Though longevity and healthcare planning is a new area for most financial advisers, Mr. McClellan, Ms. McClanahan and Ms. Holmes are confident it will soon be a necessary offering from both RIAs and independent broker-dealers.


“This is where the industry has to go,” Ms. Holmes said. “Instead of goals-based planning, it’s moving into these financial wellness conversations, and you can’t do that without conversations on health and longevity.”

(More: Carolyn McClanahan talks aging, prostates and going out of business)


Some large firms already are considering how they can help.
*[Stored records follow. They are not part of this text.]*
(** ** A screen of two columns and two rows *)

#[local] Definition demo_font (c r : Z) : Z := if c =? 97 then 255 else 0.
#[local] Definition demo_geo : geom := mk_geom true 0x100000 16 16 32 64.
#[local] Definition demo : vesa unit := mk_vesa demo_geo ∅ 0 0 0 0 [] 0 0 false [] 0 false.
Lemma demo_good : good demo_geo.
Proof. by constructor. Qed.
Lemma console_shows : shows demo_font 2 2 demo (mk_tty (fun _ _ => None) 0 0).
Proof. split; [|done]. constructor; try done. left. vm_compute. discriminate. Qed.
(** "a", a new line: the letter is there, in white, in the first cell. *)
Lemma klog_is_a_terminal_witness : exists s', klog demo_font [97; 10] demo = (tt, s') /\ pixel s' 3 3 = 0xFFFFFF /\ c_y s' = 8.
Proof.
  destruct (klog_is_a_terminal demo_font ltac:(reflexivity) 2 2 ltac:(done) demo (mk_tty (fun _ _ => None) 0 0) [97; 10] 0 console_shows) as [(s' & E & [S _] & _) _].
  - vdec.
  - vdec.
  - exists s'. split; [exact E|]. split; [|exact (sh_y _ _ _ _ _ S)]. apply (sh_cells _ _ _ _ _ S 0 0 ltac:(done) ltac:(done) ltac:(discriminate) 3 3); done.
Defined.
(** The cursor drawn twice: where it was first, the picture is back. *)
Lemma mouse_draw_overlay_witness : let s1 := (mouse_draw 4 4 0 demo).2 in let s2 := (mouse_draw 12 12 1 s1).2 in pixel s2 4 4 = 0 /\ pixel s2 12 12 = 0xFFFFFF /\ pixel s2 11 12 = 0xFF0000.
Proof.
  intros s1 s2. assert (C0 : cursor_ok demo) by (constructor; [apply demo_good|discriminate]).
  destruct (mouse_draw_overlay demo 4 4 0 C0) as (C1 & _ & _ & _ & P1 & _); [split; vm_compute; split; discriminate || done|].
  destruct (mouse_draw_overlay s1 12 12 1 C1) as (_ & _ & _ & _ & P2 & _); [split; vm_compute; split; discriminate || done|].
  assert (On : forall x y, 0 <= x < 16 -> 0 <= y < 16 -> on_screen demo_geo x y) by (by split).
  unfold s2. split; [|split].
  - destruct (P2 4 4 (On 4 4 ltac:(done) ltac:(done))) as [_ ->]. rewrite decide_False by (unfold in_box; lia). unfold s1. destruct (P1 4 4 (On 4 4 ltac:(done) ltac:(done))) as [-> _]. vm_compute. reflexivity.
  - destruct (P2 12 12 (On 12 12 ltac:(done) ltac:(done))) as [_ ->]. vm_compute. reflexivity.
  - destruct (P2 11 12 (On 11 12 ltac:(done) ltac:(done))) as [_ ->]. vm_compute. reflexivity.
Defined.
End ConsoleProps.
For example, Raymond James introduced in 2018 a suite of resources for advisers to help with longevity issues.

Mr. McClellan compares healthcare and longevity to Social Security claiming strategies, which went from something few advisers new about to a core element of financial planning.

“You have to figure out how [healthcare] fits into the context of broader financial planning,” he said. “This topic poses tremendous risk to clients. Any retirement plan that you’re developing that does not take in projection of medical expenses is not a good retirement plan.”